### What to produce
Look through the records below for the line holding "Hx as [?|Hin]; [left; set_solver|].". Write it out exactly, with each following line through the line holding "(** [dfs] returns".

Material to process Start Marker

(** When the loop ends without a path, no walk leads to the goal from a
    visited name or from the node of a stack entry, provided that the goal
    is not visited and the neighbours of the visited names are visited or
    on the stack. *)
Lemma dfs_loop_no_path fuel :
  ∀ visited stack vo vo',
    goal ∉ visited →
    (∀ u w, u ∈ visited → adjacent g ao ac u w → w ∈ visited ∨ w ∈ stack.*1) →
    dfs_loop fuel g goal ao ac visited stack vo = Some (None, vo') →
    ∀ x, x ∈ visited ∨ x ∈ stack.*1 →
      ∀ p w, walk (adjacent g ao ac) x p w → w ≠ goal.
Proof.
  induction fuel as [|fuel IH]; intros visited stack vo vo' Hg Hcl Hr x Hx p w Hw; [done|].
  destruct stack as [|[cur path] stack].
  - assert (Hclosed : ∀ u v, u ∈ visited → adjacent g ao ac u v → v ∈ visited).
    { intros u v Hu Huv. destruct (Hcl u v Hu Huv) as [?|Hin]; [done|].
      by apply elem_of_nil in Hin. }
    destruct Hx as [Hx|Hx]; [|by apply elem_of_nil in Hx].
    intros ->. apply Hg. by eapply closed_set_walk.
  - rewrite fmap_cons in Hcl, Hx. simpl in Hcl, Hx.
    destruct (decide (cur ∈ visited)) as [Hv|Hv].
    + rewrite dfs_loop_skip in Hr by done.
      apply (IH visited stack vo vo' Hg) with (x := x) (p := p); [|done| |done].
      * intros u v Hu Huv. destruct (Hcl u v Hu Huv) as [?|Hin]; [by left|].
        apply elem_of_cons in Hin as [->|?]; auto.
      * destruct Hx as [?|Hin]; [by left|].
        apply elem_of_cons in Hin as [->|?]; auto.
    + rewrite dfs_loop_visit in Hr by done. case_decide as Hgoal; [done|].
      assert (Hpush : ∀ v, v ∈ stack.*1 ∨ adjacent g ao ac cur v →
        v ∈ {[cur]} ∪ visited ∨
        v ∈ (reverse (extend path <$>
               filter (λ nb, nb ∉ {[cur]} ∪ visited)
                 (sort_desc (Graph.neighbors g cur ao ac))) ++ stack).*1).
      { intros v Hvs. destruct (decide (v ∈ {[cur]} ∪ visited)) as [?|Hnv]; [by left|].
        right. rewrite fmap_app, elem_of_app. destruct Hvs as [?|Hadj]; [by right|].
        left. rewrite fmap_reverse, elem_of_reverse, <- list_fmap_compose.
        apply list_elem_of_fmap. exists v. split; [done|].
        apply list_elem_of_filter. split; [done|]. by apply elem_of_sort_desc. }
      refine (IH _ _ _ vo' _ _ Hr x _ p w Hw); [set_solver | |].
      * intros u v Hu Huv. apply elem_of_union in Hu as [Hu|Hu].
        -- apply elem_of_singleton in Hu as ->. apply Hpush. by right.
        -- destruct (Hcl u v Hu Huv) as [?|Hin]; [left; set_solver|].
           apply elem_of_cons in Hin as [->|?]; [left; set_solver|]. apply Hpush. by left.
      * destruct Hx as [?|Hin]; [left; set_solver|].
        apply elem_of_cons in Hin as [->|?]; [left; set_solver|]. apply Hpush. by left.
Qed.
End DfsComplete.

Lemma dfs_reachable g start goal ao ac :
  (∃ p vo, dfs g start goal ao ac = Some (Some p, vo)) ↔
  (∃ p, walk (adjacent g ao ac) start p goal).
Proof.
  destruct (dfs_returns g start goal ao ac) as [[[p|] vo] Hr].
  - split; [|intros _; by exists p, vo]. intros _. exists p.
    by apply (dfs_sound g start goal ao ac (Some p, vo)).
  - split; [intros (p & vo' & Hp); congruence|]. intros [p Hw]. exfalso.
    refine (dfs_loop_no_path g goal ao ac _ ∅ [(start, [start])] [] vo _ _ Hr
              start _ p goal Hw eq_refl).
    + set_solver.
    + intros u w Hu. set_solver.
    + right. left.
Qed.

(** [dfs] returns a path exactly when some walk over neighbour links that
    pass the filters leads from the start to the goal, so it finds a path
    in the same cases as [bfs]. *)
Theorem dfs_finds_path_iff_reachable (g : Graph.t) (start goal : string) (ao ac : bool) :
  ((∃ p vo, dfs g start goal ao ac = Some (Some p, vo)) ↔
   (∃ p, walk (adjacent g ao ac) start p goal)) ∧
  ((∃ p vo, dfs g start goal ao ac = Some (Some p, vo)) ↔
   (∃ p vo, bfs g start goal ao ac = Some (Some p, vo))).
Proof.
  split; [apply dfs_reachable|]. rewrite dfs_reachable.
  symmetry. apply (bfs_reachable g start goal ao ac).
Qed.

(** ** Walks backwards *)

Lemma walk_cons R u v p w : R u v → walk R v p w → walk R u (u :: p) w.
Proof.
  intros Huv. induction 1 as [|p x w Hw IH Hxw].
  - apply (walk_step R u [u] u); [constructor | done].
  - rewrite app_comm_cons. by apply (walk_step R u (u :: p) x).
Qed.

Lemma walk_reverse R u p v :
  (∀ x y, R x y → R y x) → walk R u p v → walk R v (reverse p) u.
Proof.
  intros Hsym. induction 1 as [|p x w Hw IH Hxw].
  - constructor.
  - rewrite reverse_snoc. apply (walk_cons R w x); auto.
Qed.

Lemma hops_reverse p : hops (reverse p) = hops p.
Proof. unfold hops. by rewrite length_reverse. Qed.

Material to process End Marker

### Response
      * destruct Hx as [?|Hin]; [left; set_solver|].
        apply elem_of_cons in Hin as [->|?]; [left; set_solver|]. apply Hpush. by left.
Qed.
End DfsComplete.

Lemma dfs_reachable g start goal ao ac :
  (∃ p vo, dfs g start goal ao ac = Some (Some p, vo)) ↔
  (∃ p, walk (adjacent g ao ac) start p goal).
Proof.
  destruct (dfs_returns g start goal ao ac) as [[[p|] vo] Hr].
  - split; [|intros _; by exists p, vo]. intros _. exists p.
    by apply (dfs_sound g start goal ao ac (Some p, vo)).
  - split; [intros (p & vo' & Hp); congruence|]. intros [p Hw]. exfalso.
    refine (dfs_loop_no_path g goal ao ac _ ∅ [(start, [start])] [] vo _ _ Hr
              start _ p goal Hw eq_refl).
    + set_solver.
    + intros u w Hu. set_solver.
    + right. left.
Qed.

(** [dfs] returns a path exactly when some walk over neighbour links that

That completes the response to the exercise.